Would you please transcribe, exactly as written, the lines of the entries below starting at the one that holds "intros Hok. induction 1 as [s|n" and ending at the one that holds "factory, whatever is", both included?
◇ ◇ ◇ ◇ ◇ ◇ ◇
Lemma done_ok i s s' : factory_ok s → i ∈ running s → runs (goroutine_done i) s () s' →
  factory_ok s' ∧ grows s s' ∧ length (running s) = S (length (running s')).
Proof.
  intros Hok Hi. unfold runs, goroutine_done. destruct (f_wg (factory s)) as [|n] eqn:Hw; [done|].
  intros [= <-]. cbn.
  assert (length (running s) = S (length (filter (λ j, j ≠ i) (running s)))) as Hlen.
  { pose proof (ok_running_once _ Hok) as Hnd. revert Hi Hnd. generalize (running s). intros l.
    induction l as [|j l IH]; intros Hi Hnd; [by apply not_elem_of_nil in Hi|].
    apply NoDup_cons in Hnd as [Hj Hnd]. destruct (decide (j = i)) as [->|Hne].
    - rewrite filter_cons_False by auto. cbn. f_equal. clear -Hj. induction l as [|k l IH]; [done|].
      rewrite filter_cons_True by set_solver. cbn. f_equal. apply IH. set_solver.
    - rewrite filter_cons_True by done. cbn. f_equal. apply IH; [set_solver|done]. }
  split; [split; cbn; try apply Hok|split; [split_and!; [done|done|]|done]].
  - etrans; [|apply (ok_running _ Hok)]. intros j. rewrite list_elem_of_filter. naive_solver.
  - by apply NoDup_filter, Hok.
  - pose proof (ok_wg _ Hok). lia.
  - intros Hsd. split_and!; [done|done|]. intros j. cbn. rewrite list_elem_of_filter. naive_solver.
Qed.

Lemma step_ok s s' : factory_ok s → step s s' → factory_ok s' ∧ grows s s'.
Proof.
  intros Hok Hstep. revert Hok.
  destruct Hstep as [t nf i s1 s2 Hrun|s1 s2 Hrun|i s1 s2 Hi Hrun|s1 s2 Hrun]; intros Hok.
  - destruct (InformerFor_ok _ _ _ _ _ Hok Hrun) as (Hok' & _ & Hm & Hh & Hsd & Hl & Hr).
    split; [done|]. split_and!; [done|done|]. rewrite Hsd, Hl, Hr. done.
  - pose proof (Start_wp s1 Hok) as Hwp. unfold wp in Hwp. rewrite Hrun in Hwp.
    destruct Hwp as (Hok' & Hm & Hh & Hsd & Hrest). split; [done|]. rewrite <-Hsd in Hrest.
    split_and!; [by rewrite Hm|by rewrite Hh|]. intros Hs. rewrite Hsd in Hrest. rewrite Hs in Hrest.
    by subst.
  - by destruct (done_ok _ _ _ Hok Hi Hrun) as (? & ? & _).
  - injection Hrun as <-. split; [split; apply Hok|]. by split_and!.
Qed.

Lemma steps_ok s s' : factory_ok s → rtc step s s' → factory_ok s' ∧ grows s s'.
Proof.
  intros Hok. induction 1 as [s|s s1 s2 Hstep _ IH]; [split; [done|reflexivity]|].
  destruct (step_ok _ _ Hok Hstep) as [Hok1 Hg]. destruct (IH Hok1) as [Hok2 Hg2].
  split; [done|by etrans].
Qed.

Lemma reachable_ok s : reachable s → factory_ok s.
Proof. intros (f & Hf & Hs). by apply (steps_ok _ _ (initial_ok f Hf)). Qed.

(** C30: Start may be called any number of times: whatever the factory's callers do and in
    whatever order, each informer has been run at most once, exactly those are run that are
    held and marked as started, what still runs has been run once, and the wait group
    counts exactly what runs.  And unless Shutdown has been called, after a Start every
    informer that was asked for has been run. *)
Theorem informers_run_once s :
  reachable s →
  NoDup (launched s) ∧ (∀ i, i ∈ launched s ↔ started_informer s i) ∧
  running s ⊆ launched s ∧ NoDup (running s) ∧ f_wg (factory s) = length (running s) ∧
  (f_shuttingDown (factory s) = false →
   wp (Start range) (λ _ s', ∀ t i, f_informers (factory s) !! t = Some i → i ∈ launched s') s).
Proof.
  intros Hok%reachable_ok. split_and!; try apply Hok. intros Hsd.
  eapply wp_mono; [by apply Start_wp|]. intros [] s' (_ & _ & _ & _ & Hall). by rewrite Hsd in Hall.
Qed.

(** An informer is shared: what InformerFor returns for a type it returns for it ever
    after, whatever happens in between, and without making another; and the one it makes is
    made from the factory's client with the resync period for the type (the factory's
    default if it has none of its own) and the factory's transform. *)
Theorem informer_is_shared s t newFunc i s1 :
  reachable s → runs (InformerFor t newFunc) s i s1 →
  (f_informers (factory s) !! t = None →
    heap s1 !! i = Some (SetTransform (f_transform (factory s)) (newFunc (f_client (factory s))
      (default (f_defaultResync (factory s)) (f_customResync (factory s) !! t))))) ∧
  ∀ s2 newFunc', rtc step s1 s2 → runs (InformerFor t newFunc') s2 i s2 ∧ heap s2 !! i = heap s1 !! i.
Proof.
  intros Hok%reachable_ok Hrun. split.
  - intros Hnone. unfold runs, InformerFor in Hrun. rewrite Hnone in Hrun. injection Hrun as <- <-. cbn.
    rewrite lookup_app_r, Nat.sub_diag by lia. done.
  - intros s2 newFunc' Hsteps. destruct (InformerFor_ok _ _ _ _ _ Hok Hrun) as (Hok1 & Ht & _).
    destruct (steps_ok _ _ Hok1 Hsteps) as (Hok2 & Hm & Hh & _).
    assert (f_informers (factory s2) !! t = Some i) as Ht2 by by eapply lookup_weaken.
    split; [unfold runs, InformerFor; by rewrite Ht2|].
    destruct (lookup_lt_is_Some_2 (heap s1) i) as [sp Hsp]; [by eapply (ok_heap _ Hok1)|].
    rewrite Hsp. by eapply prefix_lookup_Some.
Qed.

(** The end of one goroutine. *)
Definition done_step (s s' : state) : Prop := ∃ i, i ∈ running s ∧ runs (goroutine_done i) s () s'.

Lemma done_steps n s s' : factory_ok s → nsteps done_step n s s' →
  factory_ok s' ∧ n + length (running s') = length (running s).
Proof.
  intros Hok. induction 1 as [s|n s s1 s2 (i & Hi & Hrun) _ IH]; [done|].
  destruct (done_ok _ _ _ Hok Hi Hrun) as (Hok1 & _ & Hlen). destruct (IH Hok1) as [Hok2 Hn].
  split; [done|]. lia.
Qed.

Lemma all_done s : factory_ok s → ∃ s', nsteps done_step (length (running s)) s s' ∧ running s' = [].
Proof.
  remember (length (running s)) as n eqn:Hn. revert s Hn. induction n as [|n IH]; intros s Hn Hok.
  - exists s. split; [constructor|]. by apply nil_length_inv.
  - destruct (running s) as [|i l] eqn:Hr; [done|].
    assert (i ∈ running s) as Hi by (rewrite Hr; left).
    assert (∃ s1, runs (goroutine_done i) s () s1) as [s1 Hrun].
    { unfold runs, goroutine_done. rewrite (ok_wg _ Hok), Hr. cbn. by eexists. }
    destruct (done_ok _ _ _ Hok Hi Hrun) as (Hok1 & _ & Hlen). rewrite Hr in Hlen.
    destruct (IH s1) as (s' & Hs' & Hnil); [cbn in *; lia|done|].
    exists s'. split; [|done]. econstructor; [|exact Hs']. by exists i.
Qed.

(** C31: Shutdown waits for all, and comes to an end.  From the moment it has marked the
    factory, whatever is called, no further informer is run; its wait returns exactly when
    none is running any more, and once it has returned none ever runs again.  If the
    goroutines end (as they do when the stop channel is closed), it takes exactly as many
    ends as there are goroutines running: no sequence of ends is longer, and one of that
    length exists, after which the wait returns. *)
Theorem shutdown_waits_for_all s :
  reachable s → f_shuttingDown (factory s) = true →
  (∀ s', rtc step s s' → launched s' = launched s ∧ (wg_Wait_returns s' = true ↔ running s' = []) ∧
    (wg_Wait_returns s' = true → ∀ s'', rtc step s' s'' → running s'' = [])) ∧
  (∀ n s', nsteps done_step n s s' → n ≤ length (running s)) ∧
  (∃ s', nsteps done_step (length (running s)) s s' ∧ wg_Wait_returns s' = true).
Proof.
  intros Hok%reachable_ok Hsd.
  assert (∀ s, factory_ok s → wg_Wait_returns s = true ↔ running s = []) as Hwait.
  { intros s' Hok'. unfold wg_Wait_returns. rewrite (ok_wg _ Hok'), Nat.eqb_eq. split; [apply nil_length_inv|by intros ->]. }
  split_and!.
  - intros s' Hsteps. destruct (steps_ok _ _ Hok Hsteps) as (Hok' & _ & _ & Hg).
    destruct (Hg Hsd) as (Hsd' & Hl & _). split_and!; [done|by apply Hwait..|].
    intros Hr%Hwait s'' Hsteps'; [|done]. destruct (steps_ok _ _ Hok' Hsteps') as (_ & _ & _ & Hg').
    destruct (Hg' Hsd') as (_ & _ & Hsub). rewrite Hr in Hsub.
    destruct (running s'') as [|i l]; [done|]. exfalso. specialize (Hsub i). set_solver.
  - intros n s' Hn. destruct (done_steps _ _ _ Hok Hn) as [_ ?]. lia.
  - destruct (all_done s Hok) as (s' & Hs' & Hnil). exists s'. split; [done|].
    apply Hwait; [|done]. by apply (done_steps _ _ _ Hok Hs').
Qed.
End machine.

(** ** Witnesses: a factory with one informer, which runs *)
Definition in_map_order {V} (m : gmap string V) : list (string * V) := map_to_list m.
Lemma in_map_order_perm V (m : gmap string V) : in_map_order m ≡ₚ map_to_list m.
Proof. done. Qed.

Abbreviation demo_state := (Informing unit unit unit).
Definition demo_factory : sharedInformerFactory unit unit unit := NewSharedInformerFactory () 600.
Definition demo_pps_informer : GoM demo_state iid := Informer (PersistentPodStates demo_factory).
Definition demo_requested : demo_state := (demo_pps_informer (initial demo_factory)).2.
Definition demo_started : demo_state := (Start (@in_map_order) demo_requested).2.
Definition demo_stopping : demo_state := (Shutdown_mark demo_started).2.

Lemma demo_initial : reachable (@in_map_order) (initial demo_factory).
Proof. exists demo_factory. split; [done|constructor]. Qed.
Lemma demo_informer_runs : runs demo_pps_informer (initial demo_factory) 0 demo_requested.
Proof. reflexivity. Qed.
Lemma demo_start_runs : runs (Start (@in_map_order)) demo_requested () demo_started.
Proof. vm_compute. reflexivity. Qed.
Lemma demo_shutdown_runs : runs Shutdown_mark demo_started () demo_stopping.
Proof. reflexivity. Qed.

Lemma demo_started_reachable : reachable (@in_map_order) demo_started.
Proof.
  exists demo_factory. split; [done|]. eapply rtc_l; [eapply step_informer, demo_informer_runs|].
  eapply rtc_once, step_start, demo_start_runs.
Qed.
Lemma demo_stopping_reachable : reachable (@in_map_order) demo_stopping.
Proof.
  destruct demo_started_reachable as (f & Hf & Hs). exists f. split; [done|].
  eapply rtc_r; [exact Hs|]. apply step_shutdown, demo_shutdown_runs.
Qed.

Lemma informers_run_once_witness :
  NoDup (launched demo_started) ∧ f_wg (factory demo_started) = length (running demo_started) ∧
  launched demo_started = [0].
Proof.
  split; [|split; [|vm_compute; reflexivity]].
  - exact (proj1 (informers_run_once (@in_map_order) in_map_order_perm demo_started demo_started_reachable)).
  - exact (proj1 (proj2 (proj2 (proj2 (proj2
      (informers_run_once (@in_map_order) in_map_order_perm demo_started demo_started_reachable)))))).
Defined.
◇ ◇ ◇ ◇ ◇ ◇ ◇
◆ ANSWER FOR THE TASK:
  intros Hok. induction 1 as [s|n s s1 s2 (i & Hi & Hrun) _ IH]; [done|].
  destruct (done_ok _ _ _ Hok Hi Hrun) as (Hok1 & _ & Hlen). destruct (IH Hok1) as [Hok2 Hn].
  split; [done|]. lia.
Qed.

Lemma all_done s : factory_ok s → ∃ s', nsteps done_step (length (running s)) s s' ∧ running s' = [].
Proof.
  remember (length (running s)) as n eqn:Hn. revert s Hn. induction n as [|n IH]; intros s Hn Hok.
  - exists s. split; [constructor|]. by apply nil_length_inv.
  - destruct (running s) as [|i l] eqn:Hr; [done|].
    assert (i ∈ running s) as Hi by (rewrite Hr; left).
    assert (∃ s1, runs (goroutine_done i) s () s1) as [s1 Hrun].
    { unfold runs, goroutine_done. rewrite (ok_wg _ Hok), Hr. cbn. by eexists. }
    destruct (done_ok _ _ _ Hok Hi Hrun) as (Hok1 & _ & Hlen). rewrite Hr in Hlen.
    destruct (IH s1) as (s' & Hs' & Hnil); [cbn in *; lia|done|].
    exists s'. split; [|done]. econstructor; [|exact Hs']. by exists i.
Qed.

(** C31: Shutdown waits for all, and comes to an end.  From the moment it has marked the
    factory, whatever is called, no further informer is run; its wait returns exactly when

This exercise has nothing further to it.